Los Angeles'ta ilk işimiz AAA indirimi yapan bir tamirciye gidip farlara baktırmak oldu. İtalyan tamirci bizim farlara şöyle bir baktıktan sonra içeriden iki tane yeni ampül getirip bizimkilerle değiştirdi ve sorunun ne olduğunu şıp diye çözdü. Meğer bizim ampüller sizlere ömürmüş. Bu Amerika'da kaportayı kaldırmak bile parayla. Sırf şu iş için 50 dolar ödediğimize mi yanalım, yoksa arabanın "a"sından anlamayışımıza yanalım bilemedik. Sorunun elektronik aksamdan kaynaklanmaması tek tesellimiz. Öyle bir durumda arabayı oracığa bırakır uçakla geri dönerdik herhalde.

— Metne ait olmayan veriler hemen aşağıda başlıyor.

Lemma entry_without_references_witness :
  Demo.check_entry [("b1", "a.json", "{}")] Demo.other_entry
    = mk_run _ (Ok tt) nothing_checked (mk_store _ [("b1", "a.json", "{}")] []).
Proof.
  exact (entry_without_references Demo.world Demo.head_object Demo.get_object
           Demo.read_parquet Demo.py_repr Demo.json_loads_bytes
           [("b1", "a.json", "{}")] Demo.other_entry [] eq_refl eq_refl eq_refl).
Defined.

Lemma body_not_object_aborts_witness :
  Cases.check [("b1", "a.json", "{}")] "list_body.json" "svc"
    = mk_run _ (Raise (mk_exn AttributeError "'list' object has no attribute 'items'"))
        [] (mk_store _ [("b1", "a.json", "{}")] []).
Proof.
  exact (body_not_object_aborts Demo.world Cases.read_text Demo.head_object
           Demo.get_object Demo.read_parquet Demo.py_repr Demo.json_loads_bytes
           Demo.json_error_text [("b1", "a.json", "{}")] "list_body.json" "svc"
           (PDict [("item", PList [Cases.list_body_entry])])
           [] [] Cases.list_body_entry
           [("body", PDict [("raw", PStr "[1, 2]")]);
            ("url",
             PDict [("raw", PStr "http://x/y?input_bucket=b1&input_file=a.json")])]
           [("raw", PStr "[1, 2]")] "[1, 2]" (PList [PInt 1; PInt 2])
           eq_refl eq_refl eq_refl eq_refl eq_refl eq_refl eq_refl eq_refl
           (fun d H => eq_ind (PList [PInt 1; PInt 2])
                         (fun v => match v with PList _ => True | _ => False end)
                         I (PDict d) H)).
Defined.


Lemma single_good_parquet_passes_witness :
  Demo.check_entry [("b1", "a.parquet", "PAR1xyz")] Cases.parquet_entry
    = mk_run _ (Ok tt) all_passed
        (mk_store _ [("b1", "a.parquet", "PAR1xyz")]
           [HeadObject (PStr "b1") (PStr "a.parquet");
            GetObject (PStr "b1") (PStr "a.parquet")]).
Proof.
  exact (single_good_parquet_passes Demo.world Demo.head_object Demo.get_object
           Demo.read_parquet Demo.py_repr Demo.json_loads_bytes
           [("b1", "a.parquet", "PAR1xyz")] [("b1", "a.parquet", "PAR1xyz")]
           [("b1", "a.parquet", "PAR1xyz")] Cases.parquet_entry (PStr "b1")
           "a.parquet" "PAR1xyz" (mk_df 3 ["room_category"])
           eq_refl eq_refl eq_refl eq_refl eq_refl
           (fun H => O_S 2 (eq_sym H)) (or_introl eq_refl)).
Defined.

Los Angeles edindiğimiz ilk intibayı doğrulamaya devam etti bugün. Hollywood'dan ibaret, ruhsuz, sevimsiz, yapmacık bir şehir. Film seti adeta. Downtown'da hayat yok. O meşhur Sunset ve Hollywood bulvarları turistler ve turist avlayan çakallardan geçilmiyor. Yaklaşık bir yıldır Chicago'da yaşayan bir insan olarak Los Angeles'ı güvensiz bulduğumu da söyleyebilirim. Açıkçası sevemedik bu şehri. Amerikan sosyetesi ve film yıldızlarının hayatlarını turistik bir meta olarak gören, pazarladığı sahte cazibe dünyasını insanların gözüne gözüne sokan bir şehir L.A.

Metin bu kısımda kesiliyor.